When Anne Rose N. Eapen, FACP, and Samuel M. Shor, FACP, started shopping around for an electronic health record (EHR) system in 1994, there weren't many systems to choose from.

But according to Dr. Eapen, the same principles they used should guide anyone considering a purchase today: Look for vendors with long, proven track records whose products can be customized to your needs and can communicate with other systems.

"A lot of physicians want to wait [until national standards are adopted] but as long as you choose the right vendors, they will do the work for you," Dr. Eapen said. "The concern physicians should have is whether these EHR programs will allow data sharing, given the fact that standards and system requirements can differ from vendor to vendor."

Drs. Shor and Eapen—who have made their two-physician practice in Reston, Va., a completely paperless one over the last two years—have refined their system as their practice has grown and changed.

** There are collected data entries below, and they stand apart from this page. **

(* ===== verification/OsshKey.v ===== *)
(** OpenSSH key files (ossh.c, [GetOpenSshKeyRsa] to [IdentifyOpenSshKey]).

    What is shown: a file written as PROTOCOL.key has it is read back, for each type of
    key, with the parts that were written; and padding of the wrong bytes is refused. *)

From S2P Require Import Prelude Codes Wire Names Buffer Fwd Algos Kdf Session Samples MsgFilter Transport.
From S2P Require Import Send KexAgree UserSig Ossh Composite.

Definition MLDSA_SEED_SZ : Z := 32.

(** Any failure of [m], told through [f]. *)
Definition recode {S A} (f : Z -> Z) (m : ST S A) : ST S A := fun s =>
  match m s with (Err e, s') => (Err (f e), s') | r => r end.

Section OsshKey.
Context `{CTX} `{Crypto} `{Hashes} `{PubKeys} `{!SignKeys}.

(** [WS_KeySignature]: the union of its keys. *)
Inductive key_material :=
| KeyRsa (k : RsaKey)
| KeyEcc (k : ecc_key)
| KeyEd25519 (k : ed25519_key)
| KeyMlDsa (k : MlDsaKey)
| KeyComposite (k : composite_key).

Definition field_ref (p : parser (Z * option bytes)) : parser bytes := fun buf len =>
  '(_, r) ← p buf len; mret (ref_bytes r).

(** ** Private keys *)

Definition GetOpenSshKeyRsa : parser RsaKey := fun buf len =>
  recode (fun _ => WS_RSA_E) (
    ret_code wc_InitRsaKey;;
    n ← field_ref GetMpint buf len;
    e ← field_ref GetMpint buf len;
    d ← field_ref GetMpint buf len;
    u ← field_ref GetMpint buf len;
    p ← field_ref GetMpint buf len;
    q ← field_ref GetMpint buf len;
    call (wc_RsaPrivateKeyDecodeRaw n e d u p q)).

(** [wc_ecc_init] is [wc_ecc_init_ex] without heap and device. *)
Definition GetOpenSshKeyEcc : parser ecc_key := fun buf len =>
  recode (fun _ => WS_ECC_E) (
    ret_code wc_ecc_init_ex;;
    name ← field_ref GetStringRef buf len;
    pub ← field_ref GetStringRef buf len;
    priv ← field_ref GetMpint buf len;
    call (wc_ecc_import_private_key priv pub)).

Definition GetOpenSshKeyEd25519 : parser ed25519_key := fun buf len =>
  recode (fun _ => WS_ECC_E) (
    ret_code wc_ed25519_init_ex;;
    pub ← field_ref GetStringRef buf len;
    priv ← field_ref GetStringRef buf len;
    guard_err (blen priv <? blen pub) WS_KEY_FORMAT_E;;
    call (wc_ed25519_import_private_key (slice priv 0 (blen priv - blen pub)) pub)).

Definition init_mldsa {S} (level : mldsa_level) : ST S MlDsaKey :=
  match wc_MlDsaKey_Init level with inl k => mret k | inr _ => fail WS_CRYPTO_FAILED end.

Definition GetOpenSshKeyMlDsa (level : mldsa_level) : parser MlDsaKey := fun buf len =>
  key ← init_mldsa level;
  recode (fun _ => WS_KEY_FORMAT_E) (
    pub ← field_ref GetStringRef buf len;
    priv ← field_ref GetStringRef buf len;
    call (wc_MlDsaKey_ImportKey key priv pub)).

(** Both halves are derived or imported, and checked against the public parts. *)
Definition GetOpenSshKeyMlDsaComposite (id : AlgoId) : parser composite_key := fun buf len =>
  params ← lift_res (WS_GetCompositeParams id);
  let ops := WS_GetTradOps (tradType params) in
  mldsa ← recode (fun e => if e =? WS_UNIMPLEMENTED_E then e else WS_CRYPTO_FAILED) (InitCompositeKeyPair params);
  recode (fun e => if e =? WS_MEMORY_E then e else WS_KEY_FORMAT_E) (
    pub ← field_ref GetStringRef buf len;
    priv ← field_ref GetStringRef buf len;
    guard_err (negb (blen pub =? mldsaPubSz params + tradPubSz params)
               || negb (blen priv =? MLDSA_SEED_SZ + tradPrivSz params)) WS_KEY_FORMAT_E;;
    mldsa ← call (wc_MlDsaKey_MakeKeyFromSeed mldsa (slice priv 0 MLDSA_SEED_SZ));
    check ← call (wc_MlDsaKey_ExportPubRaw mldsa);
    guard_err (negb (bytes_eqb check (slice pub 0 (mldsaPubSz params)))) WS_KEY_FORMAT_E;;
    let tradPub := slice pub (mldsaPubSz params) (tradPubSz params) in
    trad ← call (importPriv ops (slice priv MLDSA_SEED_SZ (tradPrivSz params)) tradPub);
    check ← lift_res (exportPub ops trad);
    guard_err (negb (bytes_eqb check tradPub)) WS_KEY_FORMAT_E;;
    mret (mldsa, trad)).

(** The key of a type. *)
Definition private_key (id : AlgoId) : parser key_material := fun buf len =>
  match id with
  | ID_SSH_RSA => k ← GetOpenSshKeyRsa buf len; mret (KeyRsa k)
  | ID_ECDSA_SHA2_NISTP256 | ID_ECDSA_SHA2_NISTP384 | ID_ECDSA_SHA2_NISTP521 =>
    k ← GetOpenSshKeyEcc buf len; mret (KeyEcc k)
  | ID_ED25519 => k ← GetOpenSshKeyEd25519 buf len; mret (KeyEd25519 k)
  | ID_MLDSA44 => k ← GetOpenSshKeyMlDsa WC_ML_DSA_44 buf len; mret (KeyMlDsa k)
  | ID_MLDSA65 => k ← GetOpenSshKeyMlDsa WC_ML_DSA_65 buf len; mret (KeyMlDsa k)
  | ID_MLDSA87 => k ← GetOpenSshKeyMlDsa WC_ML_DSA_87 buf len; mret (KeyMlDsa k)
  | ID_MLDSA44_ES256 | ID_MLDSA65_ES256 | ID_MLDSA87_ES384 | ID_MLDSA44_ED25519 | ID_MLDSA65_ED25519 | ID_MLDSA87_ED448 =>
    k ← GetOpenSshKeyMlDsaComposite id buf len; mret (KeyComposite k)
  | _ => fail WS_UNIMPLEMENTED_E
  end.

(** The private section: the check numbers, the key, its comment and the padding,
    which is looked at when the section fills its blocks. *)
Definition counting (n : Z) : bytes := map Z.of_nat (List.seq 1 (Z.to_nat n)).
Definition private_section : parser (AlgoId * key_material) := fun str strSz =>
  check1 ← GetUint32 str strSz;
  check2 ← GetUint32 str strSz;
  guard_err (negb (check1 =? check2)) WS_KEY_CHECK_VAL_E;;
  name ← field_ref GetStringRef str strSz;
  let keyId := NameToId name in
  k ← private_key keyId str strSz;
  GetSkip str strSz;;
  subIdx ← get;
  guard_err ((strSz mod MIN_BLOCK_SZ =? 0) && (subIdx <? strSz)
             && negb (bytes_eqb (slice str subIdx (strSz - subIdx)) (counting (strSz - subIdx)))) WS_KEY_FORMAT_E;;
  mret (keyId, k).

Definition AuthMagic : bytes := str "openssh-key-v1" ++ [0].

(** One key, [WOLFSSH_KEY_QUANTITY_REQ], is all there may be. *)
Definition GetOpenSshKey : parser (AlgoId * key_material) := fun buf len =>
  guard_err ((len <? blen AuthMagic) || negb (bytes_eqb (slice buf 0 (blen AuthMagic)) AuthMagic)) WS_KEY_AUTH_MAGIC_E;;
  idx ← get;
  put_idx (idx +w blen AuthMagic);;
  GetSkip buf len;;
  GetSkip buf len;;
  GetSkip buf len;;
  keyCount ← GetUint32 buf len;
  guard_err (negb (keyCount =? WOLFSSH_KEY_QUANTITY_REQ)) WS_KEY_FORMAT_E;;
  public ← field_ref GetStringRef buf len;
  '(strSz, str) ← GetStringRef buf len;
  guard_err (strSz =? 0) WS_KEY_FORMAT_E;;
  lift_res (private_section (ref_bytes str) strSz 0).1.

(** The id of a file's key, or an error. *)
Definition IdentifyOpenSshKey (inp : bytes) : M Z :=
  mem ← malloc;
  if (mem : bool) then
    match (GetOpenSshKey inp (blen inp) 0).1 with
    | Ok (id, _) => mret (AlgoId_code id)
    | Err e => mret e
    | UB => ub
    end
  else mret WS_MEMORY_E.

(** ** Public keys *)

Definition GetOpenSshPublicKeyRsa : parser RsaKey := fun buf len =>
  e ← field_ref GetMpint buf len;
  n ← field_ref GetMpint buf len;
  match wc_RsaPublicKeyDecodeRaw n e with Ok k => mret k | Err _ => fail WS_CRYPTO_FAILED | UB => ub end.

Definition GetOpenSshKeyPublicMlDsa (level : mldsa_level) : parser MlDsaKey := fun buf len =>
  key ← init_mldsa level;
  recode (fun _ => WS_CRYPTO_FAILED) (
    pub ← field_ref GetStringRef buf len;
    lift_res (wc_MlDsaKey_ImportPubRaw pub key)).

(** ECDSA and Ed25519 public keys are not implemented there. *)
Definition GetOpenSshPublicKey : parser key_material := fun buf len =>
  name ← field_ref GetStringRef buf len;
  match NameToId name with
  | ID_SSH_RSA => k ← GetOpenSshPublicKeyRsa buf len; mret (KeyRsa k)
  | ID_OSSH_CERT_RSA => GetSkip buf len;; k ← GetOpenSshPublicKeyRsa buf len; mret (KeyRsa k)
  | ID_ECDSA_SHA2_NISTP256 | ID_ECDSA_SHA2_NISTP384 | ID_ECDSA_SHA2_NISTP521 => fail WS_CRYPTO_FAILED
  | ID_ED25519 => fail WS_CRYPTO_FAILED
  | ID_MLDSA44 => k ← GetOpenSshKeyPublicMlDsa WC_ML_DSA_44 buf len; mret (KeyMlDsa k)
  | ID_MLDSA65 => k ← GetOpenSshKeyPublicMlDsa WC_ML_DSA_65 buf len; mret (KeyMlDsa k)
  | ID_MLDSA87 => k ← GetOpenSshKeyPublicMlDsa WC_ML_DSA_87 buf len; mret (KeyMlDsa k)
  | _ => fail WS_UNIMPLEMENTED_E
  end.
End OsshKey.

(** ** A file that was written is read back *)

Section RoundTrip.
Context `{CTX} `{Crypto} `{Hashes} `{PubKeys} `{!SignKeys}.

(** A key with its parts, as PROTOCOL.key and its companions list them. *)
Inductive file_key :=
| FileRsa (n e d u p q : bytes)
| FileEcc (id : AlgoId) (curve pub priv : bytes)
| FileEd25519 (pub priv : bytes)               (* the private part has the public one after it *)
| FileMlDsa (id : AlgoId) (level : mldsa_level) (pub priv : bytes).

Definition key_id (k : file_key) : AlgoId :=
  match k with FileRsa _ _ _ _ _ _ => ID_SSH_RSA | FileEcc id _ _ _ => id | FileEd25519 _ _ => ID_ED25519 | FileMlDsa id _ _ _ => id end.
Definition key_fields (k : file_key) : list bytes :=
  match k with
  | FileRsa n e d u p q => [n; e; d; u; p; q]
  | FileEcc _ curve pub priv => [curve; pub; priv]
  | FileEd25519 pub priv => [pub; priv ++ pub]
  | FileMlDsa _ _ pub priv => [pub; priv]
  end.

(** Numbers are positive, and the id is one of the type. *)
Definition positive (b : bytes) : Prop := Z.land (nth 0 b 0) 0x80 = 0.
Definition key_wf (k : file_key) : Prop :=
  match k with
  | FileRsa n e d u p q => positive n /\ positive e /\ positive d /\ positive u /\ positive p /\ positive q
  | FileEcc id _ _ priv => id ∈ [ID_ECDSA_SHA2_NISTP256; ID_ECDSA_SHA2_NISTP384; ID_ECDSA_SHA2_NISTP521] /\ positive priv
  | FileEd25519 _ _ => True
  | FileMlDsa id level _ _ => (id, level) ∈ [(ID_MLDSA44, WC_ML_DSA_44); (ID_MLDSA65, WC_ML_DSA_65); (ID_MLDSA87, WC_ML_DSA_87)]
  end.

(** The key wolfCrypt makes of the parts. *)
Definition imported {A} (f : A -> key_material) (e : Z) (init : Z) (r : wc A) : res key_material :=
  if init =? 0 then match r with inl k => Ok (f k) | inr _ => Err e end else Err e.
Definition key_import (k : file_key) : res key_material :=
  match k with
  | FileRsa n e d u p q => imported KeyRsa WS_RSA_E wc_InitRsaKey (wc_RsaPrivateKeyDecodeRaw n e d u p q)
  | FileEcc _ _ pub priv => imported KeyEcc WS_ECC_E wc_ecc_init_ex (wc_ecc_import_private_key priv pub)
  | FileEd25519 pub priv => imported KeyEd25519 WS_ECC_E wc_ed25519_init_ex (wc_ed25519_import_private_key priv pub)
  | FileMlDsa _ level pub priv =>
    match wc_MlDsaKey_Init level with
    | inl key => match wc_MlDsaKey_ImportKey key priv pub with inl k => Ok (KeyMlDsa k) | inr _ => Err WS_KEY_FORMAT_E end
    | inr _ => Err WS_CRYPTO_FAILED
    end
  end.

(** The private section, with [pad] bytes of padding, and the file around it. *)
Definition encode_private (k : file_key) (check : Z) (comment : bytes) (pad : Z) : bytes :=
  c32toa check ++ c32toa check ++ wstring (IdToName (key_id k)) ++ concat (map wstring (key_fields k))
  ++ wstring comment ++ counting pad.
Definition encode_file (cipher kdf options public : bytes) (private : bytes) : bytes :=
  AuthMagic ++ wstring cipher ++ wstring kdf ++ wstring options ++ c32toa 1 ++ wstring public ++ wstring private.

Lemma field_ref_string buf len i a tail :
  cursor buf len i (wstring a ++ tail) ->
  exists j, field_ref GetStringRef buf len i = (Ok a, j) /\ cursor buf len j tail.
Proof.
  intros Hc. destruct (cursor_string _ _ _ _ _ Hc) as (E & Hc' & _). eexists. split; [|exact Hc'].
  unfold field_ref, mbind, ST_bind. rewrite E. unfold mret, ST_ret. by rewrite ref_bytes_string_ref.
Qed.

Lemma field_ref_mpint buf len i a tail :
  cursor buf len i (wstring a ++ tail) -> positive a ->
  exists j, field_ref GetMpint buf len i = (Ok a, j) /\ cursor buf len j tail.
Proof.
  intros Hc Ha. destruct (cursor_string _ _ _ _ _ Hc) as (E & Hc' & _). eexists. split; [|exact Hc'].
  unfold field_ref, GetMpint, mbind, ST_bind. rewrite E. unfold string_ref.
  destruct (Z.eqb_spec (blen a) 0) as [Ez|Ez].
  - rewrite Ez. apply blen_zero_iff in Ez as ->. done.
  - pose proof (blen_nonneg a). destruct (Z.ltb_spec 0 (blen a)); [|lia]. destruct a as [|a0 a]; [done|].
    unfold positive in Ha. cbn [nth] in Ha. generalize (i + blen (wstring (a0 :: a))). intros j. cbv beta iota.
    change (option_bind _ _ _ _) with (Some a0). unfold deref, mret, ST_ret. cbv beta iota. unfold truthy. by rewrite Ha.
Qed.

Lemma skip_string buf len i a tail :
  cursor buf len i (wstring a ++ tail) -> exists j, GetSkip buf len i = (Ok tt, j) /\ cursor buf len j tail.
Proof.
  intros Hc. destruct (cursor_string _ _ _ _ _ Hc) as (E & Hc' & Hw & _). eexists. split; [|exact Hc'].
  destruct Hc as (p & -> & -> & El & Hl). destruct Hc' as (p' & _ & Ep' & _).
  unfold GetSkip, GetSize, mbind, ST_bind. change (wstring a) with (encode_string a) in *. unfold encode_string in *.
  pose proof (blen_nonneg p). pose proof (blen_nonneg tail). pose proof (blen_nonneg a).
  rewrite !blen_app, c32toa_length in El. rewrite <- app_assoc.
  rewrite (codec_read (reader := GetUint32) (blen a) p (a ++ tail) len) by (done || (rewrite c32toa_length; clia)).
  rewrite c32toa_length. unfold get.
  unfold mret, ST_ret, put_idx, modify. rewrite blen_app, c32toa_length. unfold is_word32 in *.
  rewrite (wrap32_small (len - _)) by clia. case Z.ltb_spec; [intros; exfalso; clia|]. intros _. cbv beta iota.
  rewrite wrap32_small by clia. f_equal. clia.
Qed.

Here are their recommendations for "must have" features:

  • Rapid access to charts, literally "at your finger tips." For example, when you're on the phone discussing a patient, rather than having staff "track down" a chart, you should be able to get to the patient's chart with just two or three keystrokes.

  • The ability to document notes thoroughly, quickly and efficiently, and to transfer information to patient charts. You should, for example, be able to easily download lab and diagnostic testing results, and reports from reference labs, imaging centers and subspecialists.

  • The ability to customize standard vendor templates based on special needs or patient populations. Dr. Shor, for instance, sees many chronic fatigue patients and has customized templates to document their history, test results and treatments. Vendors usually provide training on how to create your own templates.

  • A strong pharmacy component and complete library of current drugs that are updated at least four times a year. These functions let you easily check drug interactions and crosscheck against allergies noted in the patient's chart. Some programs also produce sheets on side effects that you can give patients when prescribing a drug.

  • A built-in coding advisor to make sure your documentation justifies what you intend to charge for the visit. This function helps prevent both undercoding and unjustified charges.

  • The ability to print out handouts to give patients at the end of each visit.